(STORED DATA Opens)

(** * Route weather backend: waypoint reduction and weather enrichment

    A shallow embedding of [backend/app.py]: the waypoint pipeline of the
    [route_weather] handler (leg-wise sampling, deduplication, limiting)
    and the weather lookup [get_weather_data], followed by the properties
    the specification states about them.

    Conventions of the embedding.
    - A Python [int] is a [Z]; [len l] is [Z.of_nat (length l)] and [//] on
      the non-negative values met here is [Z.div].
    - A finite Python [float] is the rational it denotes, a [Q]; the
      non-finite floats are outside the model.
    - A statement that may raise returns a [result]; a [try] with its
      [except] clauses is [try_except], which picks the first clause whose
      class matches the exception.
    - The weather provider is an oracle telling what the n-th outbound call
      returns; the calls issued so far are an explicit log. *)

From stdpp Require Import base numbers list strings gmap.
From Stdlib Require Import QArith.

#[local] Set Warnings "-register-all".

#[local] Open Scope string_scope.
#[local] Open Scope list_scope.
#[local] Open Scope Z_scope.

(** ** Exceptions and the error monad *)

(** The exception classes the code can meet.  [RequestException] stands for
    the whole [requests.exceptions] family (connection errors, timeouts,
    [HTTPError] of [raise_for_status]); every class below derives from
    Python's [Exception]. *)
Inductive exn :=
  | ValueError
  | IndexError
  | KeyError
  | TypeError
  | RequestException
  | OtherException (name : string).

#[global] Instance exn_eq_dec : EqDecision exn.
Proof. solve_decision. Defined.

Inductive result (A : Type) :=
  | Ok (a : A)
  | Raise (e : exn).
Arguments Ok {A} a.
Arguments Raise {A} e.

#[global] Instance result_ret : MRet result := λ A a, Ok a.
#[global] Instance result_bind : MBind result := λ A B f m,
  match m with
  | Ok a => f a
  | Raise e => Raise e
  end.

Definition is_ok {A} (r : result A) : bool :=
  match r with Ok _ => true | Raise _ => false end.

(** The classes named by the [except] clauses of the source. *)
Inductive exn_class :=
  | CRequestException
  | CException.

Definition isinstance (e : exn) (c : exn_class) : bool :=
  match c, e with
  | CException, _ => true
  | CRequestException, RequestException => true
  | CRequestException, _ => false
  end.

(** [try: body  except c1: h1  except c2: h2 ...]: the first clause whose
    class matches handles the exception; with no match it propagates. *)
Fixpoint try_except {A} (body : result A)
    (handlers : list (exn_class * (exn → result A))) : result A :=
  match body with
  | Ok a => Ok a
  | Raise e =>
      match handlers with
      | [] => Raise e
      | (c, h) :: rest =>
          if isinstance e c then h e else try_except (Raise e) rest
      end
  end.

(** ** Python built-ins used by the handler *)

Definition len {A} (l : list A) : Z := Z.of_nat (length l).

(** Number of items of a range with a positive step between [lo] and [hi]
    (CPython computes it up front, the iterator then yields
    [start + i * step]). *)
Definition range_length (lo hi step : Z) : Z :=
  if (0 <? step) && (lo <? hi) then 1 + (hi - 1 - lo) / step else 0.

(** [range(start, stop, step)], materialised.  A zero step is a
    [ValueError]. *)
Definition py_range (start stop step : Z) : result (list Z) :=
  if step =? 0 then Raise ValueError
  else
    let n := if 0 <? step then range_length start stop step
             else range_length stop start (- step) in
    Ok ((λ k : nat, start + Z.of_nat k * step) <$> seq 0 (Z.to_nat n)).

(STORED DATA Closes)

__WHAT TO WORK ON__
Please retype every entry above exactly as it stands.

__ANSWER__
(** * Route weather backend: waypoint reduction and weather enrichment

    A shallow embedding of [backend/app.py]: the waypoint pipeline of the
    [route_weather] handler (leg-wise sampling, deduplication, limiting)
    and the weather lookup [get_weather_data], followed by the properties
    the specification states about them.

    Conventions of the embedding.
    - A Python [int] is a [Z]; [len l] is [Z.of_nat (length l)] and [//] on
      the non-negative values met here is [Z.div].
    - A finite Python [float] is the rational it denotes, a [Q]; the
      non-finite floats are outside the model.
    - A statement that may raise returns a [result]; a [try] with its
      [except] clauses is [try_except], which picks the first clause whose
      class matches the exception.
    - The weather provider is an oracle telling what the n-th outbound call
      returns; the calls issued so far are an explicit log. *)

From stdpp Require Import base numbers list strings gmap.
From Stdlib Require Import QArith.

#[local] Set Warnings "-register-all".

#[local] Open Scope string_scope.
#[local] Open Scope list_scope.
#[local] Open Scope Z_scope.

(** ** Exceptions and the error monad *)

(** The exception classes the code can meet.  [RequestException] stands for
    the whole [requests.exceptions] family (connection errors, timeouts,
    [HTTPError] of [raise_for_status]); every class below derives from
    Python's [Exception]. *)
Inductive exn :=
  | ValueError
  | IndexError
  | KeyError
  | TypeError
  | RequestException
  | OtherException (name : string).

#[global] Instance exn_eq_dec : EqDecision exn.
Proof. solve_decision. Defined.

Inductive result (A : Type) :=
  | Ok (a : A)
  | Raise (e : exn).
Arguments Ok {A} a.
Arguments Raise {A} e.

#[global] Instance result_ret : MRet result := λ A a, Ok a.
#[global] Instance result_bind : MBind result := λ A B f m,
  match m with
  | Ok a => f a
  | Raise e => Raise e
  end.

Definition is_ok {A} (r : result A) : bool :=
  match r with Ok _ => true | Raise _ => false end.

(** The classes named by the [except] clauses of the source. *)
Inductive exn_class :=
  | CRequestException
  | CException.

Definition isinstance (e : exn) (c : exn_class) : bool :=
  match c, e with
  | CException, _ => true
  | CRequestException, RequestException => true
  | CRequestException, _ => false
  end.

(** [try: body  except c1: h1  except c2: h2 ...]: the first clause whose
    class matches handles the exception; with no match it propagates. *)
Fixpoint try_except {A} (body : result A)
    (handlers : list (exn_class * (exn → result A))) : result A :=
  match body with
  | Ok a => Ok a
  | Raise e =>
      match handlers with
      | [] => Raise e
      | (c, h) :: rest =>
          if isinstance e c then h e else try_except (Raise e) rest
      end
  end.

(** ** Python built-ins used by the handler *)

Definition len {A} (l : list A) : Z := Z.of_nat (length l).

(** Number of items of a range with a positive step between [lo] and [hi]
    (CPython computes it up front, the iterator then yields
    [start + i * step]). *)
Definition range_length (lo hi step : Z) : Z :=
  if (0 <? step) && (lo <? hi) then 1 + (hi - 1 - lo) / step else 0.

(** [range(start, stop, step)], materialised.  A zero step is a
    [ValueError]. *)
Definition py_range (start stop step : Z) : result (list Z) :=
  if step =? 0 then Raise ValueError
  else
    let n := if 0 <? step then range_length start stop step
             else range_length stop start (- step) in
    Ok ((λ k : nat, start + Z.of_nat k * step) <$> seq 0 (Z.to_nat n)).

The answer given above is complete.